-- Opening Marker --
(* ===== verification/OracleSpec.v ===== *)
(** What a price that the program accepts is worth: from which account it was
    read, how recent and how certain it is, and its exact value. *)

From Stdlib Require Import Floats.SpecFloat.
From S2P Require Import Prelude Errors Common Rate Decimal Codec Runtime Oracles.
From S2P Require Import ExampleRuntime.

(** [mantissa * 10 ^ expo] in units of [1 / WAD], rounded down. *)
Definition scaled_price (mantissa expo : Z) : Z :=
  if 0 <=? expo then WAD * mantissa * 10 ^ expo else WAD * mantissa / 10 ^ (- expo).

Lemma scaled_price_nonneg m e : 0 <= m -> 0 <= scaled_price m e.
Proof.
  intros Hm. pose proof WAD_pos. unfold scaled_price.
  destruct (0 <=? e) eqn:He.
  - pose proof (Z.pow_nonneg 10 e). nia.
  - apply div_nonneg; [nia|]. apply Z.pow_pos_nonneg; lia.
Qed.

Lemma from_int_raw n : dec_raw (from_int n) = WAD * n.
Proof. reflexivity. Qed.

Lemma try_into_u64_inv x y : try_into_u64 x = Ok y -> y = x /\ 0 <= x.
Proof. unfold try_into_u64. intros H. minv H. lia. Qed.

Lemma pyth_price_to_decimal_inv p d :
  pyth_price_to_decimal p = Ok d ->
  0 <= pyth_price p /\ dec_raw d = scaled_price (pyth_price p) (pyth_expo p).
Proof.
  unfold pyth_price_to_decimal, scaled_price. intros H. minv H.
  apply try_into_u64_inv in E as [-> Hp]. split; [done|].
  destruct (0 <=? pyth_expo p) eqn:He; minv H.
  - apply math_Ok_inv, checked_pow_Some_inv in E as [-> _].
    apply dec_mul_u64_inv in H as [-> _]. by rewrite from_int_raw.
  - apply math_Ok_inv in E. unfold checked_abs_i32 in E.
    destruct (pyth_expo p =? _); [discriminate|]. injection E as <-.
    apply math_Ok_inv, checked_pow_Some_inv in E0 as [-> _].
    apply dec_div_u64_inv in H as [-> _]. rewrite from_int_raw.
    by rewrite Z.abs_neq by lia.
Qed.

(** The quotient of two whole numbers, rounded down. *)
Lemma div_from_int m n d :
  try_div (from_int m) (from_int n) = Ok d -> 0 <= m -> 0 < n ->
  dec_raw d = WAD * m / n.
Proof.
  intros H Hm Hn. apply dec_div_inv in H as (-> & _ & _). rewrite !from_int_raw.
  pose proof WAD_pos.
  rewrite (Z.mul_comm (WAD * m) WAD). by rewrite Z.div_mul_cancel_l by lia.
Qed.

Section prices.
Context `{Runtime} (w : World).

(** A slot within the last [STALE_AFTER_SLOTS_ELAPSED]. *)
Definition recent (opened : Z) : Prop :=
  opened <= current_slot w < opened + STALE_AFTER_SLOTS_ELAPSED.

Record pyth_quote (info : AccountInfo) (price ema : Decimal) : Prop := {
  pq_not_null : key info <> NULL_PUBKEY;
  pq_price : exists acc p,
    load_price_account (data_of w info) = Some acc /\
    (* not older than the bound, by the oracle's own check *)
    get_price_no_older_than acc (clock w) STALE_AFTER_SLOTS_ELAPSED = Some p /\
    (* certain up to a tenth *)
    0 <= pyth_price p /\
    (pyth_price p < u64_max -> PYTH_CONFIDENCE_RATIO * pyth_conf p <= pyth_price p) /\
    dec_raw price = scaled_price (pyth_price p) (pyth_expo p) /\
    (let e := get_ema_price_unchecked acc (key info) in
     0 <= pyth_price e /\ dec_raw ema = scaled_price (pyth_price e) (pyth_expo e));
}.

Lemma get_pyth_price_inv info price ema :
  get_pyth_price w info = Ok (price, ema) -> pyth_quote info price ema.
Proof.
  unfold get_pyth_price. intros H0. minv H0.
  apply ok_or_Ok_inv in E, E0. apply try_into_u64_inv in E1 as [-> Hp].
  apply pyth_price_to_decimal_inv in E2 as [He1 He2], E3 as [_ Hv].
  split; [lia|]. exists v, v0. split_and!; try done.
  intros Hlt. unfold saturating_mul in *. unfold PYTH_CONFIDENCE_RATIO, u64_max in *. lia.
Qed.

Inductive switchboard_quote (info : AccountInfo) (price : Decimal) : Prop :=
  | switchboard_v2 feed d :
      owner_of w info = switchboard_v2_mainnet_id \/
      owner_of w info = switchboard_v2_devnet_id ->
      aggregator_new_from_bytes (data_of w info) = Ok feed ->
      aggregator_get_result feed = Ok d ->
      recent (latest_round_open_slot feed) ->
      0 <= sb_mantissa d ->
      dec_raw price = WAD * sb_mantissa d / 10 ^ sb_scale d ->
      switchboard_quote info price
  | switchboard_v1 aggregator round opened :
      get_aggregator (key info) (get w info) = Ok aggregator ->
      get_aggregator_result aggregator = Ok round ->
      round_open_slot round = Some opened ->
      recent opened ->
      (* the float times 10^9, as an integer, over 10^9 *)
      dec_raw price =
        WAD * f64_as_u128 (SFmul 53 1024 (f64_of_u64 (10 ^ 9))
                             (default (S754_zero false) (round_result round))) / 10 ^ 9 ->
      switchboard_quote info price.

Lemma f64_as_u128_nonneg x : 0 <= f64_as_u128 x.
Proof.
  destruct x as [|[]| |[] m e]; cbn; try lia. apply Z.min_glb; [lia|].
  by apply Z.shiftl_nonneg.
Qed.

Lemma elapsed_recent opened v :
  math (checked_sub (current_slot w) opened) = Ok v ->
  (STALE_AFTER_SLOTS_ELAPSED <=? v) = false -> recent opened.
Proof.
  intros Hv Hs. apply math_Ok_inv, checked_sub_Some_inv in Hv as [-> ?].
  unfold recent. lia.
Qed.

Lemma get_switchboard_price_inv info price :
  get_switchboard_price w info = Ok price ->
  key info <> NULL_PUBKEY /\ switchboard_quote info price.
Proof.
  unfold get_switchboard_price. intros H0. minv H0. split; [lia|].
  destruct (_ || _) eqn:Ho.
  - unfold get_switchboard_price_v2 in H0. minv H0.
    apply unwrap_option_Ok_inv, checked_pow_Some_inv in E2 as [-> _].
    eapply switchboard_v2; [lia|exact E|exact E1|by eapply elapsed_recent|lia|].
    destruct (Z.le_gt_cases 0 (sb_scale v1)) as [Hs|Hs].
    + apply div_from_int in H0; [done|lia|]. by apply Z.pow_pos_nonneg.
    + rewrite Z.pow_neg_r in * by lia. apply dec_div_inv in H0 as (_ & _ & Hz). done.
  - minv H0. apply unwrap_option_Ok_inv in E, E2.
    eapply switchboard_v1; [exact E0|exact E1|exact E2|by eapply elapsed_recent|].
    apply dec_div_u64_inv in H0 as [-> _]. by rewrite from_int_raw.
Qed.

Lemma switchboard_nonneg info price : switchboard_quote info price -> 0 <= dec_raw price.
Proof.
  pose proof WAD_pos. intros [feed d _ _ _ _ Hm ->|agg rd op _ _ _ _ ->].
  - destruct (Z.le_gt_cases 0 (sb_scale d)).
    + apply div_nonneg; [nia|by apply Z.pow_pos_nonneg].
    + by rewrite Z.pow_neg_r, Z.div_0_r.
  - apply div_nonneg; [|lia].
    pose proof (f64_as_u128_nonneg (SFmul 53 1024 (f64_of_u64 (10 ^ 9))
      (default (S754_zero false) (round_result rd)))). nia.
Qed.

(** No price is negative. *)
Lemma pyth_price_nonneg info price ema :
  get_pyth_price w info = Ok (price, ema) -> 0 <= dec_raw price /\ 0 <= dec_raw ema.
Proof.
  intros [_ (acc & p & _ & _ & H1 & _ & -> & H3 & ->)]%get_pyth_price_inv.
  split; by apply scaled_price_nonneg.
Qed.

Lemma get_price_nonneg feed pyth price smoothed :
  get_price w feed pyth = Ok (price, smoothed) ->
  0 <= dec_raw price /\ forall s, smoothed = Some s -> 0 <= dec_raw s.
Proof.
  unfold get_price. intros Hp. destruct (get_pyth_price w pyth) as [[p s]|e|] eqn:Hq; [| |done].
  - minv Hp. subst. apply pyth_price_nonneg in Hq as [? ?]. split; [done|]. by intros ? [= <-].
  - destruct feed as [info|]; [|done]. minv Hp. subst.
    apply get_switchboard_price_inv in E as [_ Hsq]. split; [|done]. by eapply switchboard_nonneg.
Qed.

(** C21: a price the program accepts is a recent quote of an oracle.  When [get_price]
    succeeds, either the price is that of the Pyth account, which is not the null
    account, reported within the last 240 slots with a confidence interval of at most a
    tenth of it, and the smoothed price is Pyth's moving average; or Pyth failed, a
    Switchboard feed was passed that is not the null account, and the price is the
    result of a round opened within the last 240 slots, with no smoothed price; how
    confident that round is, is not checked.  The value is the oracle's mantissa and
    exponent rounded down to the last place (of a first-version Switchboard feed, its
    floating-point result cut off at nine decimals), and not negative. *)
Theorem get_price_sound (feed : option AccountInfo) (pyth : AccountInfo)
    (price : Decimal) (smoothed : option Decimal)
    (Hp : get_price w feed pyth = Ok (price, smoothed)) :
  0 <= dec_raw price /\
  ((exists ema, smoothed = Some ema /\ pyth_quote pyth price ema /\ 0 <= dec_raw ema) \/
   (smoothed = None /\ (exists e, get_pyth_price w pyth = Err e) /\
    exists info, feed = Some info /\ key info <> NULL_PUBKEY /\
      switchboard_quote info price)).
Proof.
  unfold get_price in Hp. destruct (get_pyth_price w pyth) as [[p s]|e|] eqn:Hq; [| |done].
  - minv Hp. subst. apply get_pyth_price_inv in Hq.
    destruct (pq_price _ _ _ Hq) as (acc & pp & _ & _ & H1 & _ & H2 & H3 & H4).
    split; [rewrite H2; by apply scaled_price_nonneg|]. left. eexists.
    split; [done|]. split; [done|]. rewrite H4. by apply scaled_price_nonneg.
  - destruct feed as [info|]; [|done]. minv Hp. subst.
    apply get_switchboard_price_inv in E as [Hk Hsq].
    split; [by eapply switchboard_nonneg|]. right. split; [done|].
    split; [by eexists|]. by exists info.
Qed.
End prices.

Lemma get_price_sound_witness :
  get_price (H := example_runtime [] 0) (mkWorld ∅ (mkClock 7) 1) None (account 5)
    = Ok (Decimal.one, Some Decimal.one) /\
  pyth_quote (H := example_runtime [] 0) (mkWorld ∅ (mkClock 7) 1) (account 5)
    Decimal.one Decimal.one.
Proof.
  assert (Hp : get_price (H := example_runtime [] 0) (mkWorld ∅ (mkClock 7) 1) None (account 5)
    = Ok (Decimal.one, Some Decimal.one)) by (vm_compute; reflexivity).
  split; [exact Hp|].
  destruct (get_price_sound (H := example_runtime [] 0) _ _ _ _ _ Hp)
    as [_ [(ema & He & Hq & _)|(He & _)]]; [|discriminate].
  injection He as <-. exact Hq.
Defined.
-- Closing Marker --
-- Opening Marker --
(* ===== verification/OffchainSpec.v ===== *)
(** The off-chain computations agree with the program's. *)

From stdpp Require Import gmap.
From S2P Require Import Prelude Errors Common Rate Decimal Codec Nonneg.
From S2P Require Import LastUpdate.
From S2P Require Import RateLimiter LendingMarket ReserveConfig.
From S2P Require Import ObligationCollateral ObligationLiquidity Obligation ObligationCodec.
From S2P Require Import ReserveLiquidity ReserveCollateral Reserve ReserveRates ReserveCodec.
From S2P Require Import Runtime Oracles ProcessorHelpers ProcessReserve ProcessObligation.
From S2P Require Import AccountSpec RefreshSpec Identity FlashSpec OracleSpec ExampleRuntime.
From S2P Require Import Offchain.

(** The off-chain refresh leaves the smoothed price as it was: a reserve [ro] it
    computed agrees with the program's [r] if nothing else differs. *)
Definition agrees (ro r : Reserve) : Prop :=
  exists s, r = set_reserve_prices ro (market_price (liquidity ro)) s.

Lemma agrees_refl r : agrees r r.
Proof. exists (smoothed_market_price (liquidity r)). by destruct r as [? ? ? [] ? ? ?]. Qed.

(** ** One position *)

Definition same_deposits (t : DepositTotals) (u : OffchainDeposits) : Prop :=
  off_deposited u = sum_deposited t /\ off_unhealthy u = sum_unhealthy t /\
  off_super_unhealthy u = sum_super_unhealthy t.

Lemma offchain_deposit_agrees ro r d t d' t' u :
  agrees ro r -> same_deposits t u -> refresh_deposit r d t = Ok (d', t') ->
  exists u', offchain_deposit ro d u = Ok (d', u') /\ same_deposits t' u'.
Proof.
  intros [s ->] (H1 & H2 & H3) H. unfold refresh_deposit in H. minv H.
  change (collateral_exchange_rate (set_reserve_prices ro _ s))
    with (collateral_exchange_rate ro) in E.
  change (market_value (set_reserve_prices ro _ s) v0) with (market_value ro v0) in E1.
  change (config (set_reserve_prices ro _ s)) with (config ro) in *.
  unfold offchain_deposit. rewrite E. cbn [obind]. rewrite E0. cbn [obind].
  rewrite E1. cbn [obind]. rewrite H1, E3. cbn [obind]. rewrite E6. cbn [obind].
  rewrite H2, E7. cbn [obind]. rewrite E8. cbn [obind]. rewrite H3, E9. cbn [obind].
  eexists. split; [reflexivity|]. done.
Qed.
-- Closing Marker --
-- Opening Marker --
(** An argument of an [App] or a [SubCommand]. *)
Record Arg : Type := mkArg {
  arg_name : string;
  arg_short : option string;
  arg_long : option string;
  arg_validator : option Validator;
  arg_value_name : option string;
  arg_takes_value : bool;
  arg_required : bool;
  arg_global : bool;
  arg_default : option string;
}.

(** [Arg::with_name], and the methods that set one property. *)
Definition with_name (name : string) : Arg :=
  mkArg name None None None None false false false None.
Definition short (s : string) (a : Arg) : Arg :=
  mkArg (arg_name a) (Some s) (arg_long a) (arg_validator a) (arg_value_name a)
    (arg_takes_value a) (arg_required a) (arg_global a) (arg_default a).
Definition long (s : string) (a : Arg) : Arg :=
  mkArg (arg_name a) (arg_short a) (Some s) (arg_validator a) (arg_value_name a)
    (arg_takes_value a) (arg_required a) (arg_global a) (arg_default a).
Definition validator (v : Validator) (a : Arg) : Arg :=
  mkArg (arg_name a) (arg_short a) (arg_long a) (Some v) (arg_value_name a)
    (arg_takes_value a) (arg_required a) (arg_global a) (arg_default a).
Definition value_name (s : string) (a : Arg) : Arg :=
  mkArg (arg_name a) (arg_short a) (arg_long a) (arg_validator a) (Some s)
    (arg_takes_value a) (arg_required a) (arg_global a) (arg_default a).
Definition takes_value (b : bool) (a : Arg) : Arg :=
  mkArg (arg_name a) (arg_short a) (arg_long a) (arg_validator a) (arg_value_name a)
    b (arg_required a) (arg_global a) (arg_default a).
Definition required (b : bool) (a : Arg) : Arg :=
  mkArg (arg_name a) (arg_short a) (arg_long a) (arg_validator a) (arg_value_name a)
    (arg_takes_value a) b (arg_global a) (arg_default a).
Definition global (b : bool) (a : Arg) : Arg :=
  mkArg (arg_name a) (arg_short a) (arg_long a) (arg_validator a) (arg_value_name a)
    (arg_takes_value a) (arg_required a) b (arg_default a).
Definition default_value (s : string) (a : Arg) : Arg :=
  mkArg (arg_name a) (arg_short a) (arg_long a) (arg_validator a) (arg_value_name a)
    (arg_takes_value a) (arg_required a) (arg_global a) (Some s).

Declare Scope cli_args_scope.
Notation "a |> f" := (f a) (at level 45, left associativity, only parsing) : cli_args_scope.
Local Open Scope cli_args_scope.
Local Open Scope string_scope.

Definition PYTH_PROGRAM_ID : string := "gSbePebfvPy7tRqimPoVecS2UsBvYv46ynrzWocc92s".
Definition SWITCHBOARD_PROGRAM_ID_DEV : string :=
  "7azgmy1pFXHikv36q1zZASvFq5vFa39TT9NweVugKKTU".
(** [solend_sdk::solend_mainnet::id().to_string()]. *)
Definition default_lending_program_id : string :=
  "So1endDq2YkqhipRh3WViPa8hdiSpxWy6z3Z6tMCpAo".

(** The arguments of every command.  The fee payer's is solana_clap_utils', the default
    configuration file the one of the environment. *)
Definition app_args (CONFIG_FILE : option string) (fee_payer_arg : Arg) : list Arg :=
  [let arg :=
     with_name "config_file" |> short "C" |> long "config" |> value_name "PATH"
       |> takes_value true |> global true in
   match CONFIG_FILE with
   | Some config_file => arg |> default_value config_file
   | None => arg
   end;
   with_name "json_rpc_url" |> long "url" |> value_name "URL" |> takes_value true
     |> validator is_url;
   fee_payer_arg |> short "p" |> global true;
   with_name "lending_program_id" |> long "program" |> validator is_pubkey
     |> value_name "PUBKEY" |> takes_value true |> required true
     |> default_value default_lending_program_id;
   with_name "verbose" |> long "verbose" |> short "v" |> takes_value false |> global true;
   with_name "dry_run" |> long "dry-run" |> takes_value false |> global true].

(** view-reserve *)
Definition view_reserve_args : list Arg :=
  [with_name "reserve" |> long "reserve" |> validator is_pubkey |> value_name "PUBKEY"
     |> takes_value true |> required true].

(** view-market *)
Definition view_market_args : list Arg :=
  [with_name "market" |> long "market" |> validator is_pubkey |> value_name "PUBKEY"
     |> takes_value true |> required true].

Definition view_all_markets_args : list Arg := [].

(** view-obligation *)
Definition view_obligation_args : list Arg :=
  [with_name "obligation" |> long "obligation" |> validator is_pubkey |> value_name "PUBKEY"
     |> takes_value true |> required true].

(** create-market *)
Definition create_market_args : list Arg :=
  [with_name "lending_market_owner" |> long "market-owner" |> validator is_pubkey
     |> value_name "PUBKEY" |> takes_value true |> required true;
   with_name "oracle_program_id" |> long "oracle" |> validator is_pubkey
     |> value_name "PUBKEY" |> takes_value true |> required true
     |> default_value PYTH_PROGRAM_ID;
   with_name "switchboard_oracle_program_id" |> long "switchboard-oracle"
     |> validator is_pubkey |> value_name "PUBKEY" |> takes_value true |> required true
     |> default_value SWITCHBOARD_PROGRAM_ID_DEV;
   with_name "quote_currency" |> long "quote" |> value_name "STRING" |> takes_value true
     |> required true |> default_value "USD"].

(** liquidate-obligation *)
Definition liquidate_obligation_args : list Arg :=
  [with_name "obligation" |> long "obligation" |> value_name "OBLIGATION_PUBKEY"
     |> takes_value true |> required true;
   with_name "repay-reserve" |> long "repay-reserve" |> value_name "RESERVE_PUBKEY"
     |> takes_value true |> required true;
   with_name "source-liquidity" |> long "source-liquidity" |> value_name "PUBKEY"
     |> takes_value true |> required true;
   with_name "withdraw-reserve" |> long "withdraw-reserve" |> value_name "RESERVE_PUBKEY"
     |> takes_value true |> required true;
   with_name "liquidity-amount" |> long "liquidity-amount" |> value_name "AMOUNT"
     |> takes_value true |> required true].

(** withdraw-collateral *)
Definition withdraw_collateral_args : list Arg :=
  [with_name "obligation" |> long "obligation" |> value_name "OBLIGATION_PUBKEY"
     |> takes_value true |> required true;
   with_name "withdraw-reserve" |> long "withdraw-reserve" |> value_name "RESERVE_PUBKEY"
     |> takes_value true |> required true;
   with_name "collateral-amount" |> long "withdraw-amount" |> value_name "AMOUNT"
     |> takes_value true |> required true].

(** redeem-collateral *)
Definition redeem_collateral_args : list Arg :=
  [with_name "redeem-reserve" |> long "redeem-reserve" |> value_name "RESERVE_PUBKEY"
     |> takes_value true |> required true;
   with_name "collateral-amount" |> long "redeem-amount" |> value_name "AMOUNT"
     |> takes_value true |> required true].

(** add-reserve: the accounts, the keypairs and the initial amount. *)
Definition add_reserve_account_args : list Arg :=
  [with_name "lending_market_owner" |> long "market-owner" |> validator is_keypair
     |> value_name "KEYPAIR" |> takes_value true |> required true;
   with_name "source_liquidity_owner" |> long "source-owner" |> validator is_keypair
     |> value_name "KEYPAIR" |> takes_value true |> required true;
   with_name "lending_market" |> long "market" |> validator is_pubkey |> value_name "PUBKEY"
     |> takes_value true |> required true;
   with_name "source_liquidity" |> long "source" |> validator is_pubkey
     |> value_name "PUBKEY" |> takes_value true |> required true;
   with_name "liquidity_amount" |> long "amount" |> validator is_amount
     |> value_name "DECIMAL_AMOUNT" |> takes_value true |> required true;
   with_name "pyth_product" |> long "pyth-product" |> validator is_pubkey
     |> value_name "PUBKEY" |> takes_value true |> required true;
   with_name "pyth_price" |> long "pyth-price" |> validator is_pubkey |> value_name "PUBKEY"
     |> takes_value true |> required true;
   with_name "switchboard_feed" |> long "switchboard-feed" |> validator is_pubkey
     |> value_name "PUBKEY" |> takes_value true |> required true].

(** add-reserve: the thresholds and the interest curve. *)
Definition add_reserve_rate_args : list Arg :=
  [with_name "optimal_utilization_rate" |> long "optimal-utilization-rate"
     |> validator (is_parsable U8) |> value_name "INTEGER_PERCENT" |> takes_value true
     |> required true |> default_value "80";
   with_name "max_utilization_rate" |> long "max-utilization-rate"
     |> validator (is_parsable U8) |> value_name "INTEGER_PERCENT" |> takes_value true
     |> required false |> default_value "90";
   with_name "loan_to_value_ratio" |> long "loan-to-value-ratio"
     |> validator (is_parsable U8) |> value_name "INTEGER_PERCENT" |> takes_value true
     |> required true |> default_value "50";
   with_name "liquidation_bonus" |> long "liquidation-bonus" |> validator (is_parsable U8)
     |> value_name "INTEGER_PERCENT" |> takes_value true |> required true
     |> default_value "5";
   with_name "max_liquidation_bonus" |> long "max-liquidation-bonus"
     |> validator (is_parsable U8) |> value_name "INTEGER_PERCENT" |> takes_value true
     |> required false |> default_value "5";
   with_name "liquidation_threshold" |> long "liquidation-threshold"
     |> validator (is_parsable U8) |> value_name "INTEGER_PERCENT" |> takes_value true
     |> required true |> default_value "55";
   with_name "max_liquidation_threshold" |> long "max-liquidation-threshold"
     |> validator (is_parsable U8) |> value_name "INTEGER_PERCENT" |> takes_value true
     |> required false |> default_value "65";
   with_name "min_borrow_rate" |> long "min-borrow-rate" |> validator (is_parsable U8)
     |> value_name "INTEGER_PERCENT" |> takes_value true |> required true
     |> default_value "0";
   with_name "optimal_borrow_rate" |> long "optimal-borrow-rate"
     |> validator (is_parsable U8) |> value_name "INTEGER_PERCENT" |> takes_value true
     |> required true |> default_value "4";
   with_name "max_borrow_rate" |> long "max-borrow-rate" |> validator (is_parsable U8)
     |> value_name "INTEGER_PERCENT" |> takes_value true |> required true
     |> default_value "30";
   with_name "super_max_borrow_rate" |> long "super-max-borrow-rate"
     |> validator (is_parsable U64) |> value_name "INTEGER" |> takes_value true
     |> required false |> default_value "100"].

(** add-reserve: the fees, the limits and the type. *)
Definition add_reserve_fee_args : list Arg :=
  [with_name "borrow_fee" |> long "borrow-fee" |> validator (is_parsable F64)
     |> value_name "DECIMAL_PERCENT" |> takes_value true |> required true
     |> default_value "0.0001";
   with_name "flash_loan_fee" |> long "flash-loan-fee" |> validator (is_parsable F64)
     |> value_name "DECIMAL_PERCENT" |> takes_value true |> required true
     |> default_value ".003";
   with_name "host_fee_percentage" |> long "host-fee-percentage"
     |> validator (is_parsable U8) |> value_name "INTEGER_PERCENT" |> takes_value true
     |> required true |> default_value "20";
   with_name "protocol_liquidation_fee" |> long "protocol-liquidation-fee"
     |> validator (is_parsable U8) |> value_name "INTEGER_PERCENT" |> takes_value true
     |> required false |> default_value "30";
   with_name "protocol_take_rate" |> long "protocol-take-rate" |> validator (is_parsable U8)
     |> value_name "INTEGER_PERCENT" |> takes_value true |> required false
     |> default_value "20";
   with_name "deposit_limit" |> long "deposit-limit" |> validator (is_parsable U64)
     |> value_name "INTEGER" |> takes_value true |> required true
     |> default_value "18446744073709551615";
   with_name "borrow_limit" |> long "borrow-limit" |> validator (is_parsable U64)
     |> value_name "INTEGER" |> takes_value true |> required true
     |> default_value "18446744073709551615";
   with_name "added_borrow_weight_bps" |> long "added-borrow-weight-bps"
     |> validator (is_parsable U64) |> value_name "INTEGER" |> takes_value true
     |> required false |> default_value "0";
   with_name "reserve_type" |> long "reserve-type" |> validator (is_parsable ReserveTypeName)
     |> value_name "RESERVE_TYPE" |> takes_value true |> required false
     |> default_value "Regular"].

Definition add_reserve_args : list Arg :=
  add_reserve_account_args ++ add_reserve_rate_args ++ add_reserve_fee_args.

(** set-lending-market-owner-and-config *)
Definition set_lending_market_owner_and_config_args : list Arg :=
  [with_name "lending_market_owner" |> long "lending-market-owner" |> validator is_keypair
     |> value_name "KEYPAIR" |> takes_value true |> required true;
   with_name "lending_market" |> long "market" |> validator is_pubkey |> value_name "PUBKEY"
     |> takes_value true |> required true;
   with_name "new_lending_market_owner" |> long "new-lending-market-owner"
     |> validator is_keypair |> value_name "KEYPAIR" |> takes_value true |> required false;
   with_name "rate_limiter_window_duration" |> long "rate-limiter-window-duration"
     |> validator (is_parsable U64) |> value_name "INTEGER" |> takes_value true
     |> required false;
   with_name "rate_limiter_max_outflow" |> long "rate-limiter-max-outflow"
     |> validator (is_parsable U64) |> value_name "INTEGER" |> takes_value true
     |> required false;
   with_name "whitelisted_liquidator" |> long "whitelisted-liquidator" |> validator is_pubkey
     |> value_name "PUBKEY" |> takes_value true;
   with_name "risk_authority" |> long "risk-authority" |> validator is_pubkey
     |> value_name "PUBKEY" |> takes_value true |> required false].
-- Closing Marker --
Scan the entries above for the line containing "Definition same_deposits (t", and copy it and all lines after it exactly, down to and including the line containing "intros [s ->]".

Definition same_deposits (t : DepositTotals) (u : OffchainDeposits) : Prop :=
  off_deposited u = sum_deposited t /\ off_unhealthy u = sum_unhealthy t /\
  off_super_unhealthy u = sum_super_unhealthy t.

Lemma offchain_deposit_agrees ro r d t d' t' u :
  agrees ro r -> same_deposits t u -> refresh_deposit r d t = Ok (d', t') ->
  exists u', offchain_deposit ro d u = Ok (d', u') /\ same_deposits t' u'.
Proof.
  intros [s ->] (H1 & H2 & H3) H. unfold refresh_deposit in H. minv H.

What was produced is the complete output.